#### [Work request]
Copy, exactly and without additions, every line in the records below from the one holding "- A raised exception" through the one holding "(key : string)", both ends included.

#### [Data under study]
·····

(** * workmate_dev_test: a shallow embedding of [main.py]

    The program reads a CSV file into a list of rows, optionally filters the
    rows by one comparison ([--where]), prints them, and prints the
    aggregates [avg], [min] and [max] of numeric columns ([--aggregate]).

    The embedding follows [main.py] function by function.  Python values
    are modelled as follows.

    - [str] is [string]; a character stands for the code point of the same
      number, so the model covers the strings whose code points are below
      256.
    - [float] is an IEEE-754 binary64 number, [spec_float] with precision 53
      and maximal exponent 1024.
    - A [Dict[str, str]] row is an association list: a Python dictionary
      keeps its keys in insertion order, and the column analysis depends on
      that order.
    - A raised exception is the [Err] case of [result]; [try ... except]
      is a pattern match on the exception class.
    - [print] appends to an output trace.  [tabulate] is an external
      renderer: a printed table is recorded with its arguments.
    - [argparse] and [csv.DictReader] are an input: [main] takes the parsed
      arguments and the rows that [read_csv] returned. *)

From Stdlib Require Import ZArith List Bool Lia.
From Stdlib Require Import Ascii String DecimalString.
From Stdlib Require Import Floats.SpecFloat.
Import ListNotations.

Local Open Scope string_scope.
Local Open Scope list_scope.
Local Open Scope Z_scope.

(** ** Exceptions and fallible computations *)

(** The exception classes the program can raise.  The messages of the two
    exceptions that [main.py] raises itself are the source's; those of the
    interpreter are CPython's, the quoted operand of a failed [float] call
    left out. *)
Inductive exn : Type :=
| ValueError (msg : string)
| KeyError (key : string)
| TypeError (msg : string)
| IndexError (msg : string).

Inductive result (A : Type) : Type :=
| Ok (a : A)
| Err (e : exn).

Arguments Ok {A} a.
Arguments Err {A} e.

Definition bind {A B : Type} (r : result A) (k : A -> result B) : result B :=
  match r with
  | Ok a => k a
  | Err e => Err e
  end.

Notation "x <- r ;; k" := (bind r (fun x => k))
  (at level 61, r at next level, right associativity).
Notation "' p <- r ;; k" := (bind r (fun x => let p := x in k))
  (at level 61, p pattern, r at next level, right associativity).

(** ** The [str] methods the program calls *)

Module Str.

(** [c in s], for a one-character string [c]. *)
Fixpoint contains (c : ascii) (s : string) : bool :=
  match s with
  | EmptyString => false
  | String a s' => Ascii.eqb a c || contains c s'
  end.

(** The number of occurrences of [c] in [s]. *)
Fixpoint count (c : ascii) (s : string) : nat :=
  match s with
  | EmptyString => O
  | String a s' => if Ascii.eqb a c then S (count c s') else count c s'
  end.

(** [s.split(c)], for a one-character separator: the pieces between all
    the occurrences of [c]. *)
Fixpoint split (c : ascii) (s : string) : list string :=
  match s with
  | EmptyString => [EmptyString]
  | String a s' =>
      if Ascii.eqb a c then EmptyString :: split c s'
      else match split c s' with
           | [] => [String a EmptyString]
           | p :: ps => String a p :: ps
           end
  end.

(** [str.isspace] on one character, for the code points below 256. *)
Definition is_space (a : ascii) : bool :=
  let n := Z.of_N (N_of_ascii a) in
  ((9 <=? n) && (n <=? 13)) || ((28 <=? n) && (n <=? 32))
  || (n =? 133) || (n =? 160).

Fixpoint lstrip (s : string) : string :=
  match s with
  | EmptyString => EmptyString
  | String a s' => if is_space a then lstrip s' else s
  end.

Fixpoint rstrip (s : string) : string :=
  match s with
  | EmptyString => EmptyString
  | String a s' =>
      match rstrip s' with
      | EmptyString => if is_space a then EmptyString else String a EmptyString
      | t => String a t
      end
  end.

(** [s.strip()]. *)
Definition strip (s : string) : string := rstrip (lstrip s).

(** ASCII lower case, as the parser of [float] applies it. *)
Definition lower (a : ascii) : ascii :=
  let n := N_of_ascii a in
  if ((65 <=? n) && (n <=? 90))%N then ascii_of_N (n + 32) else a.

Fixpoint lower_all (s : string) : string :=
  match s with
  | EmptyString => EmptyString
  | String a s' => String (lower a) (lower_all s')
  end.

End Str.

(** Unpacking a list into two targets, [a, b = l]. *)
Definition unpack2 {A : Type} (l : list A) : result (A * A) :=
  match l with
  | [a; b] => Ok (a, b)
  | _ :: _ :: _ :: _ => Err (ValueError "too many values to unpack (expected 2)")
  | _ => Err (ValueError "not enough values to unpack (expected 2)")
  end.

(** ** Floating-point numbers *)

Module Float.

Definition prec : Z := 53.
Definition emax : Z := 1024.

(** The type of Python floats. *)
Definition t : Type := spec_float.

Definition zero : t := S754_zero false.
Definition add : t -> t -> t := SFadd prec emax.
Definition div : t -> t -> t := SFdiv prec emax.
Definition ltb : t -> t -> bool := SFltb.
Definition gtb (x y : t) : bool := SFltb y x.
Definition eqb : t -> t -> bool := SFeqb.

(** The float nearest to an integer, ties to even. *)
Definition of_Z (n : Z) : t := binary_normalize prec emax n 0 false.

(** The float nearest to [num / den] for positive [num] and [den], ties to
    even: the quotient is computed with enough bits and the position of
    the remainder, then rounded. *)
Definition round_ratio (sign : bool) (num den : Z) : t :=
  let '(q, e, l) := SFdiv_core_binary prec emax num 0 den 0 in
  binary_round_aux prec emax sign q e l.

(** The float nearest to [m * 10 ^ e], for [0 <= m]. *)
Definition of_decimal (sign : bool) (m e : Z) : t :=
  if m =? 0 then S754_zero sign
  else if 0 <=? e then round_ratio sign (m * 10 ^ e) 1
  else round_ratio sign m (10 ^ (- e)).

·····

#### [Exercise solution]
    - A raised exception is the [Err] case of [result]; [try ... except]
      is a pattern match on the exception class.
    - [print] appends to an output trace.  [tabulate] is an external
      renderer: a printed table is recorded with its arguments.
    - [argparse] and [csv.DictReader] are an input: [main] takes the parsed
      arguments and the rows that [read_csv] returned. *)

From Stdlib Require Import ZArith List Bool Lia.
From Stdlib Require Import Ascii String DecimalString.
From Stdlib Require Import Floats.SpecFloat.
Import ListNotations.

Local Open Scope string_scope.
Local Open Scope list_scope.
Local Open Scope Z_scope.

(** ** Exceptions and fallible computations *)

(** The exception classes the program can raise.  The messages of the two
    exceptions that [main.py] raises itself are the source's; those of the
    interpreter are CPython's, the quoted operand of a failed [float] call
    left out. *)
Inductive exn : Type :=
| ValueError (msg : string)
| KeyError (key : string)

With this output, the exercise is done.